One of the biggest misconceptions for tech investors is that you must invest in unproven frontier concepts to make money. While investing in game-changing start-ups can be lucrative (though often risky), investors shouldn't overlook the value created by companies that are innovating on existing technology.
In fact, an enormous evolution in technology is happening right now. The shift to the fifth generation of wireless networking -- or 5G -- is underway. With speeds nearly 100 times greater than its 4G predecessor, 5G supports lightning-fast video delivery and lowers lag time for gaming.
More importantly, 5G is needed to power what's known as the Fourth Industrial Revolution -- the Internet of Things. Artificial Intelligence or AI-powered robots and autonomous vehicles will require lightning-fast networks to process data and execute commands. 5G is just grazing the surface of this opportunity, and smart investors can get positioned for decades of investing success. Here are three companies ready to benefit from increased 5G use.
5G should spur growth for Verizon's network
As a wireless provider, Verizon (NYSE:VZ) will be one of the biggest winners from the rise of 5G, as increased traffic will help Verizon better monetize its wireless network.
Despite the opportunity, Verizon stock has stayed flat for the last five years, advancing only 4% versus the S&P 500's 107% gain during the same period, on account of sluggish growth including the company's 2.7% top-line decline last year.
Due to poor performance, Verizon shares trade at an extreme discount to the overall market. The company trades at 11.3 times trailing earnings, nearly one-third the S&P 500's 34.8 times multiple. Though Verizon's 4.6% dividend yield is more than three times larger than that of the S&P 500.
Although there was a year-over-year top-line drop in 2020, the dividend is in no danger -- Verizon's $20 billion in free cash flow (operating cash flow minus capital expenditures) is double the $10.2 billion in dividends paid that year.
Because of its massive undervaluation, Verizon could be considered a steal if 5G proves to be as big of a catalyst as many experts expect. Even if 5G provides modest tailwinds, Verizon's cheap valuation and monster dividend payout make the stock a value investor's dream. In the meantime, the company pays investors more than three times the yield of the 10-year U.S. Treasury bill to sit and wait.
American Tower is a 5G landlord
If you're in the U.S., it's likely your wireless company is AT&T, Verizon, or T-Mobile. Collectively, these Big Three have nearly 95% of the total market by subscribers. That's because it's expensive to build and maintain a nationwide network, including the towers and supporting physical structures that house the communication satellites. Costs act as a natural barrier, blocking new entrants from the industry.
Despite the concentration, it's a competitive market when it comes to providing the best network, and companies are looking to increase their coverage maps in a cost-effective manner. The Big Three are working with wireless communications real estate investment trust, American Tower (NYSE:AMT) to do so. American Tower owns and rents out communications sites, with 214,000 sites as of the second quarter. It's a win-win for all parties: The economics of renting is more favorable for the wireless provider and generally American Tower rents to multiple customers per site, providing ample returns on capital.
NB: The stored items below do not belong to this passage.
(** X9: the test view makes one call, a GET of the path under the base
    URL, and puts nothing of the request on it: no header, so no
    credential, no body, no parameters.  It logs nothing, and returns
    the JSON body of the answer. *)
Theorem test_view_sends_no_credential (rq : request)
    (central_server_path : string) (w : W) :
  let c := mkCall GET [Lit (url ++ "/" ++ central_server_path)%string]
                  JNull [] [] in
  let run := test W send environ rq central_server_path w in
  events_of run = [EvHttp c] /\
  (forall resp w1 b,
     send w c = (inr resp, w1) -> body_json resp = Some b ->
     result_of run = inr (Jsonify b)).
Proof using environ_url environ_port environ_path.
  cbv zeta. unfold test.
  erewrite bind_inr by apply server_info_set. rewrite and_then_nil.
  unfold bind, requests, response_json, ret, raise, events_of, result_of.
  destruct (send w _) as [[ex|resp] w1] eqn:Hsend; simpl.
  - split; [reflexivity|]. intros resp w1' b H. discriminate H.
  - destruct (body_json resp) as [b|] eqn:Hb; simpl;
      (split; [reflexivity|]);
      intros resp' w1' b' H Hb'; injection H as <- <-; congruence.
Qed.

End OtherViews.

(* ===================================================================== *)
(** ** More about the routes *)
(* ===================================================================== *)

Lemma strip_prefix_app (p s r : string) :
  strip_prefix p s = Some r -> s = (p ++ r)%string.
Proof.
  revert s. induction p as [|a p IH]; intros s; simpl.
  - now intros [= ->].
  - destruct s as [|b s]; [discriminate|].
    destruct (Ascii.eqb_spec a b) as [->|]; [|discriminate].
    intros H. now rewrite (IH _ H).
Qed.

(** What a matched rule says about the request. *)
Lemma match_rules_reaches (m p : string) (e : endpoint) :
  match_rules url_map false m p = Matched e ->
  match e with
  | ep_proxy_task => p = "/task" /\ (m = "POST" \/ m = "OPTIONS")
  | ep_proxy_results id =>
      get_like m /\
      exists digits, p = ("/result/" ++ digits)%string /\
                     int_converter digits = Some id
  | ep_test q => get_like m /\ p = ("/test/" ++ q)%string /\ q <> ""
  | ep_proxy q => get_like m /\ p = ("/" ++ q)%string /\ q <> ""
  end.
Proof.
  unfold get_like.
  assert (Hpath : forall s q, path_converter s = Some q -> s = q /\ q <> "").
  { intros s q. unfold path_converter. destruct s as [|c s]; [discriminate|].
    destruct (Ascii.eqb c "/"); [discriminate|].
    intros [= <-]. split; [reflexivity|discriminate]. }
  unfold url_map.
  change (rule_methods (Some ["POST"])) with ["POST"; "OPTIONS"].
  change (rule_methods None) with ["GET"; "HEAD"; "OPTIONS"].
  cbn -[strip_prefix int_converter path_converter String.eqb].
  destruct (String.eqb_spec p "/task") as [Hp|Hp];
  destruct (strip_prefix "/result/" p) as [r1|] eqn:S1;
  cbn -[strip_prefix int_converter path_converter String.eqb];
  try destruct (int_converter r1) as [i|] eqn:I1;
  destruct (strip_prefix "/test/" p) as [r2|] eqn:S2;
  cbn -[strip_prefix int_converter path_converter String.eqb];
  try destruct (path_converter r2) as [q2|] eqn:P2;
  destruct (strip_prefix "/" p) as [r3|] eqn:S3;
  cbn -[strip_prefix int_converter path_converter String.eqb];
  try destruct (path_converter r3) as [q3|] eqn:P3;
  cbn -[strip_prefix int_converter path_converter String.eqb];
  destruct (String.eqb_spec m "POST");
  destruct (String.eqb_spec m "OPTIONS");
  destruct (String.eqb_spec m "GET");
  destruct (String.eqb_spec m "HEAD");
  cbn -[strip_prefix int_converter path_converter String.eqb];
  intros H; try discriminate H; injection H as <-;
  repeat match goal with
  | Hs : strip_prefix _ _ = Some _ |- _ => apply strip_prefix_app in Hs
  | Hc : path_converter _ = Some _ |- _ =>
      apply Hpath in Hc; destruct Hc as [-> ?]
  end;
  first [ solve [repeat split; auto 6]
        | match goal with
          | S : p = ("/result/" ++ ?r)%string, I : int_converter ?r = Some _
            |- _ => split; [auto 6|exists r; split; [exact S|exact I]]
          end ].
Qed.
American Tower recently reported second-quarter results, beating analyst expectations for revenue and adjusted funds from operations with year-over-year increases of 20.2% and 18.7%, respectively. The company also hiked its quarterly dividend payout 15.5% over the prior-year period, maintaining its streak of quarterly dividend hikes that started in 2012.
The continued growth of 5G connectivity will be a significant boost to American Tower's operations. Wireless providers need to keep building out their networks, a process known as densification. American Tower has a long runway for growth as the pace of 5G adoption accelerates.
Microsoft's Azure will benefit from enhanced cloud computing speeds
5G connectivity is required to bring about the Fourth Industrial Revolution as autonomous cars and the Internet of Things require low latency. However, lightning-fast connectivity will require a significant increase in storage and computing functions.
A key beneficiary of this demand will be cloud providers like Microsoft's (NASDAQ:MSFT) Azure. In the recently reported fourth quarter, Microsoft disclosed Azure's revenue increased 51%. Azure is becoming Microsoft's growth stimulant to emerge as a serious competitor to Amazon Web Services (AWS). According to market research firm Canalys, AWS has nearly 31% market share versus Azure's 22% -- no other provider has more than 8%.
Look for growth in the cloud to continue. According to market research firm Global Industry Analysts, the global cloud infrastructure market valuation is expected to triple by 2026. Microsoft is likely to keep growing Azure at a rapid pace due to lock-in effects of users already on its cloud system, a land-and-expand strategy of increasing spend from customers and including robust software-as-a-service features.